Add to that the streets that were completely impassable due to the amount of snow, or blocked by accidents, and the city had become a maze, traversable only by guesswork and sheer determination. Anyone sane was tucked up safe at home, hunkered down to ride out the storm as best they could.
Victor thought sanity was highly overrated, and safety purely an illusion. He put a lot more faith in his ability to get what he wanted, when he wanted it, no matter what the cost. That’s what had gotten him this far, and it was going to get him a lot farther before he was done. He’d started out with nothing—less than nothing, really: a mother who was a whore and a father who was so low in the cartel’s pecking order there was virtually no one he didn’t answer to.
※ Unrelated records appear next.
Definition raise {A} (e : exn) : M A := fun w => (Err e, w).

Definition bind {A B} (c : M A) (k : A -> M B) : M B :=
  fun w =>
    match c w with
    | (Ok a, w') => k a w'
    | (Err e, w') => (Err e, w')
    end.

Definition lift {A} (r : result A) : M A :=
  match r with
  | Ok a => ret a
  | Err e => raise e
  end.

Definition emit (e : event) : M unit :=
  fun w => (Ok tt, {| w_store := w_store w; w_trace := w_trace w ++ [e] |}).

Definition log (r : log_record) : M unit := emit (EvLog r).

End Monad.

Arguments ret {D A} a.
Arguments emit {D} e.
Arguments log {D} r.
Arguments raise {D A} e.
Arguments lift {D A} r.

Declare Scope py_scope.
Delimit Scope py_scope with py.
Notation "x <- c ;; k" := (bind c (fun x => k))
  (at level 61, c at next level, right associativity) : py_scope.
Notation "c ;;; k" := (bind c (fun _ => k))
  (at level 61, right associativity) : py_scope.
Open Scope py_scope.

(** [for x in l: s = body(s, x)] *)
Fixpoint for_each {D : Driver} {A S : Type} (l : list A) (body : S -> A -> M D S) (s : S)
  : M D S :=
  match l with
  | [] => ret s
  | x :: r => s' <- body s x ;; for_each r body s'
  end.

(** [[f(x) for x in l]] for a pure, fallible [f]. *)
Fixpoint map_result {A B : Type} (f : A -> result B) (l : list A) : result (list B) :=
  match l with
  | [] => Ok []
  | x :: r =>
      match f x with
      | Err e => Err e
      | Ok y =>
          match map_result f r with
          | Err e => Err e
          | Ok ys => Ok (y :: ys)
          end
      end
  end.

(* ================================================================= *)
(** ** The methods of [MemoryGraph] *)

Section Methods.

Variable D : Driver.
Variable R : Reranker.
(** [self.llm.generate_response], together with the imported helpers that
    assemble its messages. *)
Variable llm : llm_request -> result pyval.
(** [self.embedding_model.embed] *)
Variable embed : pyval -> result pyval.
Variable self : MemoryGraph.

#[local] Abbreviation M := (M D).

(* --------------------------------------------------------------- *)
(** *** Calls to the collaborators *)

Definition call_llm (req : llm_request) : M pyval :=
  emit (EvLLM req) ;;; lift (llm req).

Definition call_embed (text : pyval) : M pyval :=
  emit (EvEmbed text) ;;; lift (embed text).

Definition call_select (name : pyval) : M unit :=
  fun w =>
    let (r, st) := select_graph D name (w_store w) in
    (r, {| w_store := st; w_trace := w_trace w ++ [EvSelect name] |}).

Definition call_query (q : cypher) (ps : params) : M (list pyval) :=
  fun w =>
    let (r, st) := run_query D q ps (w_store w) in
    (r, {| w_store := st; w_trace := w_trace w ++ [EvQuery q ps] |}).

Definition call_index (corpus : list (list pyval)) : M (bm25_index R) :=
  emit (EvIndex corpus) ;;; lift (BM25Okapi R corpus).

Definition call_ranking (idx : bm25_index R) (query : list string) : M (list nat) :=
  emit (EvRank query) ;;; lift (ranking R idx query).

(** [self.llm_provider in ["azure_openai_structured", "openai_structured"]] *)
Definition structured : bool :=
  String.eqb (llm_provider self) "azure_openai_structured"
  || String.eqb (llm_provider self) "openai_structured".

Definition param_lookup (ps : params) (k : string) : result pyval :=
  match assoc k ps with
  | Some v => Ok v
  | None => Err (KeyError (PStr k))
  end.

(* --------------------------------------------------------------- *)
(** *** [graph_query] *)

Definition graph_query (query : cypher) (ps : params) : M (list pyval) :=
  (if String.eqb (provider self) "falkordb"
   then name <- lift (param_lookup ps "user_id") ;; call_select name
   else ret tt) ;;;
  query_output <- call_query query ps ;;
  if String.eqb (provider self) "neo4j"
  then lift (map_result dict_values query_output)
  else ret query_output.

(* --------------------------------------------------------------- *)
(** *** [_search] *)

(** The body of the [try] block, one loop iteration:
    [entity_type_map[item["entity"]] = item["entity_type"]]
    (right-hand side first, then the key, then the store). *)
Definition record_entity (m : pydict) (item : pyval) : result pydict :=
  match getkey item "entity_type" with
  | Err e => Err e
  | Ok ty =>
      match getkey item "entity" with
      | Err e => Err e
      | Ok name => setitem m name ty
      end
  end.

(** The loop of the [try] block: the map built so far stays as it is when an
    iteration raises. *)
Fixpoint record_entities (items : list pyval) (m : pydict) : pydict * option exn :=
  match items with
  | [] => (m, None)
  | item :: rest =>
      match record_entity m item with
      | Err e => (m, Some e)
      | Ok m' => record_entities rest m'
      end
  end.

(** [search_results["tool_calls"][0]["arguments"]["entities"]], iterated. *)
Definition entity_items (search_results : pyval) : result (list pyval) :=
  match getkey search_results "tool_calls" with
  | Err e => Err e
  | Ok calls =>
      match getidx calls 0 with
      | Err e => Err e
      | Ok call =>
          match getkey call "arguments" with
          | Err e => Err e
          | Ok args =>
              match getkey args "entities" with
              | Err e => Err e
              | Ok ents => py_iter ents
              end
          end
      end
  end.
Even as a child, Victor had known that was not the way he was going to end up, down on his knees in front of someone, begging for scraps and favors. Hell no. People would be down on their knees in front of him. Begging. Screaming. Whatever it took.
He’d risen through the ranks on a tide of brains, charm, and ruthlessness, using whichever one seemed most appropriate to the task at hand. Unfortunately, none of those tools had the slightest bit of influence on the snowstorm, and bullying his driver wasn’t going to get them where they were going any faster.
“Sorry, Mr. Mendoza. This is a great car, and it is designed for just about anything nature can throw at it, but if we go any faster, we might end up like one of these poor schmucks.” The man at the wheel tilted his head at a car that was stuck nose-first halfway into a snowbank, its driver long gone. They’d passed many such cars, abandoned until they could be dug out. Or until the snow melted, whichever came first.
“No, no, you’re right, Tommy,” Victor said. Tommy had been driving for him for over ten years, and he would never have lasted that long if he couldn’t be trusted to do whatever was in Victor’s best interests. “Do what you think best. We’ll get there eventually.”
It wasn’t as though his unwilling g
uests were going anywhere, he thought with a chuckle. Another hour or two in the cold warehouse with no food, no hope, and no way out would only make things easier for him in the end. He had no idea if Suzy—Ciera—would give in and take the drugs. Undoubtedly, her little friends wouldn’t have lasted ten minutes after he walked out the door, but he was less sure about Ciera.
She had already surprised him more than once. First, when she had somehow found the courage to leave him. That was unforgivable enough. None of his conquests had ever walked away of their own free will. Some he had tired of and thrown away. A few had been too weak and succumbed to the drugs or their own despair. But no other woman had ever walked away from Victor Mendoza. For that alone, he would have happily killed the woman who made it possible, even if Skye Blue hadn’t also threatened to expose the criminal empire hiding under his carefully erected persona as a successful legitimate businessman.
But then, when he had finally tracked Ciera down years later, he had been amazed to discover that she had escaped not only him, but the drugs as well, creating a whole new life for herself that was as far from the starving teen he’d found living on the streets as he was from his own humble beginnings.
One might have thought he would be impressed by her ability to completely re-create herself, much as he had. In fact, it had only infuriated him. Once, everything she possessed had come from him: every scrap of food or clothing, every high and every low. The fact that she had somehow found the strength to build a life without him had rubbed at his nerves like an infected boil. But until now, he had simply ignored it, as he did all the things he could not control.
After tonight, that would change. He had spent the last couple of hours making arrangements. Tomorrow he would send out the letters he’d left her to sign and it would be as if Ciera Evans had never existed. Suzy Johnson would be back where she belonged.